The issue was raised at a meeting of Ifab’s football and technical advisory panels on Tuesday. Statistics from Stats Perform indicate that the opening few weeks of this Premier League season featured more than double the amount of long throws compared with the entirety of last season, alongside a significant drop-off in playing time, 133 seconds less than last season.
He wrote: “I was seen as a dinosaur for my focus on dead-ball situations and long-throws with Stoke City when we were promoted to the Premier League in 2008, but I wouldn't say I feel vindicated by the way they are now in fashion - because I knew back then how important they were.
“Attacking set-plays, and also defensive ones, are becoming more prevalent this season, with Mikel Arteta's Arsenal side leading the way, but this is not a new concept.
“In tight games in the Premier League, especially in the first couple of years we were there, they were the difference between us picking up points and dropping them - and staying up or going down - so we worked really hard on them.”
He added that Arteta is now using the same principles, having lost points in several tight draws last season, to try to turn those draws into wins.
Another Premier League manager, Pep Guardiola, was quick to credit Pulis’ Stoke for the throw-in renaissance.
Speaking ahead of Manchester City’s Carabao Cup tie with Swansea on Wednesday, he said: “Do you remember Stoke City when they made the throws? It happened in that time. Now it’s just more and more teams doing that but then maybe Stoke was the exception.”

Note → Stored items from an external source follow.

(** ** Properties *)

(** C40: hexdump prints rows.  The loop, with its counter and its stream of
    characters, prints what the definition by rows says: the data is cut into
    rows of sixteen bytes, and each row has its offset, its bytes in groups of
    two, filled with blanks to the same width, and its characters.  From [2^31]
    bytes on the counter overflows, which is undefined. *)
Theorem hexdump_by_rows (data : bytes) (indent : Z) :
  Forall is_u8 data →
  hexdump data indent = if slen data <? 0x80000000 then Ok (hexdump_rows data indent) else Throw Undefined.
Proof. apply hexdump_eq. Qed.

Lemma hexdump_by_rows_witness :
  hexdump (lit "GET / HTTP/1.1" ++ [13; 10; 7]) 2 = Ok (hexdump_rows (lit "GET / HTTP/1.1" ++ [13; 10; 7]) 2) ∧
  hexdump_rows [71; 10] 0 = lit "00000000:    470a                                       G." ++ [10; 10].
Proof.
  split; [|vm_compute; reflexivity]. refine (hexdump_by_rows _ _ _). repeat constructor; vm_compute; congruence.
Defined.

(** The printed form of an Ethernet address determines it: it has 17
    characters, and the six bytes can be read back from it. *)
Theorem ethernet_address_readable (a : EthernetAddress) :
  wf_address a →
  slen (EthernetAddress_to_string a) = 17 ∧ read_address 6 (EthernetAddress_to_string a) = a.
Proof.
  intros [Hl Hr].
  assert (∀ b (t : bytes), is_u8 b → take 2 (pad 2 (hex_string b) ++ t) = pad 2 (hex_string b) ∧
    drop 2 (pad 2 (hex_string b) ++ t) = t ∧ hex_value (pad 2 (hex_string b)) = b) as Hb.
  { intros b t Hb. pose proof (pad_two b Hb) as H2. unfold slen in H2. split_and!.
    - rewrite take_app_le, take_ge by lia. done.
    - rewrite drop_app_ge by lia. replace (2 - length (pad 2 (hex_string b)))%nat with 0%nat by lia. done.
    - rewrite hex_value_pad. apply hex_value_digits. change (16 ^ Z.of_nat 16) with 0x10000000000000000. unfold_width. lia. }
  destruct a as [|a1 [|a2 [|a3 [|a4 [|a5 [|a6 [|]]]]]]]; try discriminate Hl.
  do 6 (apply Forall_cons_1 in Hr as [? Hr]).
  cbn [EthernetAddress_to_string]. split.
  - rewrite !slen_app, !pad_two, !slen_one by done. done.
  - assert (∀ b t, is_u8 b → ∀ n, read_address (S n) (pad 2 (hex_string b) ++ [58] ++ t) = b :: read_address n t) as Hstep.
    { intros b t Hb1 n. cbn [read_address]. destruct (Hb b ([58] ++ t) Hb1) as (-> & Hd & ->).
      change 3%nat with (2 + 1)%nat. rewrite <- drop_drop, Hd. done. }
    rewrite !Hstep by done. cbn [read_address].
    destruct (Hb a6 [] ltac:(done)) as (Ht & _ & Hv). rewrite app_nil_r in Ht. by rewrite Ht, Hv.
Qed.

Lemma ethernet_address_readable_witness :
  read_address 6 (EthernetAddress_to_string [2; 0; 0xab; 0xc; 0xff; 16]) = [2; 0; 0xab; 0xc; 0xff; 16] ∧
  EthernetAddress_to_string [2; 0; 0xab; 0xc; 0xff; 16] = lit "02:00:ab:0c:ff:10".
Proof.
  split; [|vm_compute; reflexivity]. apply (ethernet_address_readable [2; 0; 0xab; 0xc; 0xff; 16]).
  split; [reflexivity|]. repeat constructor; vm_compute; congruence.
Defined.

Pulis added that former Arsenal manager Arsene Wenger used to compare Stoke to a rugby team as a result of their dead-ball routine, but that football fashions change and he has “nothing but respect” for Arteta for adopting elements of the game to bolster their title campaign.
The issue of long throw-ins has proved divisive, with former Liverpool defender Jamie Carragher taking to social media to argue against how frequently they are used and how much time they take up in the game.
“For the 100th time I didn’t say I hate set pieces or long throws!!!!” he wrote on X (formerly Twitter). “What I don’t like is every team taking long throws, and the time it’s taking out of the game. I totally get teams doing it who struggle and lack quality of getting the ball in the box, I also like seeing how teams cope with them.
“But teams who have great technical players and have spent millions on them should be getting the ball in play as quick as they can to get these players on the ball.
“I’m no football snob but this is taking the game backwards!”